I've already turned OFF journaling, since the DB is not "online",  
not activated FKs (which are expressed in the table definitions),   
used a largish page-size (16K) and page-cache (32MB) to maximize  
import performance, etc...

I have a few small tables, and two very large tables, and all  
inserts are *interleaved*, that's why I vaccum (an expensive  
operation) post-commit, to *defragment* the DB, and maximize  
read speed when the DBs are put "online" (data served over  
WebSocket using a custom protocol).

I have several UNIQUE constraints in my table definitions,  
and I wonder whether I should remove those, and do explicit  
CREATE UNIQUE INDEX DDLs post-insert? (but pre-commit?).

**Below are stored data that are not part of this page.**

(** * nativefs: copy and move with progress reporting

    A shallow embedding of [src/main.cc] (the [NativeFS] namespace of the
    node addon) together with a model of the POSIX calls it makes, and the
    properties of the copy/move engine proved over that embedding.

    Layout:
    - [Posix]: the environment.  Regular files in a flat name space, open
      file descriptions, [errno], the process umask, a script of injected
      faults, a script of refused [remove] calls, and a log of the calls
      made.
    - [NativeFS]: the code.  [Args], [SendProgressUpdate], [SendComplete],
      [SendError], [doWrite], [Copy] (on descriptors), the two exported
      methods [Copy_method] (NAN_METHOD(Copy)) and [Move]
      (NAN_METHOD(Move)), [InitAll], and the vocabulary for reading the
      log of a run.
    - [Samples]: concrete requests, worlds and write primitives.
    - [PosixFacts], [DoWriteFacts], [CopyFacts], [MethodFacts],
      [ArgsFacts]: what each call does, the loop invariant of [Copy], and
      the outcome of every run of the two methods.
    - [OutcomeFacts], [CallFacts]: the name space a run leaves behind,
      and the calls of a run in their order.
    - [Scenarios]: further requests and worlds.
    - the claims C1 to C10.
    - further properties X1 to X19 of the same code.

    Conventions.  State is passed explicitly: a call takes the world and
    returns its C result with the new world.  [doWrite] and the loop of
    [Copy] are not bounded by anything the code computes, so they take
    fuel, and [None] means that the fuel ran out; that runs do return is
    proved, not assumed. *)

From stdpp Require Import gmap strings list fin_maps sorting.
From Stdlib Require Import ZArith Strings.Byte Lia.

Open Scope string_scope.
Open Scope list_scope.
Open Scope Z_scope.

I also wonder whether the CREATE *(non-UNIQUE)* INDEX should be  
pre-VACCUM, or post-VACCUM? I suspect indexes wouldn't be fragmented  
if created post-VACCUM, thus saving that much IO from the VACCUM?

Finally, I wonder if I can somehow *parallelize* inserts into my  
main two BIG tables? Perhaps inserting into two separate DBs, and  
do a CTAS from one DB to the next once both are complete, since  
similar to the CREATE INDEX case, this would *implicitly defragment*  
the table pages, no? Is CTAS optimized to do direct page copies?  
Or must it decode all records from the source, recode them into the  
destination, rebuilding the B-TREE from scratch?

I'm basically asking for advice/guidance on the most performant way  
to do the above, which hopefully is clear enough. TIA, --DD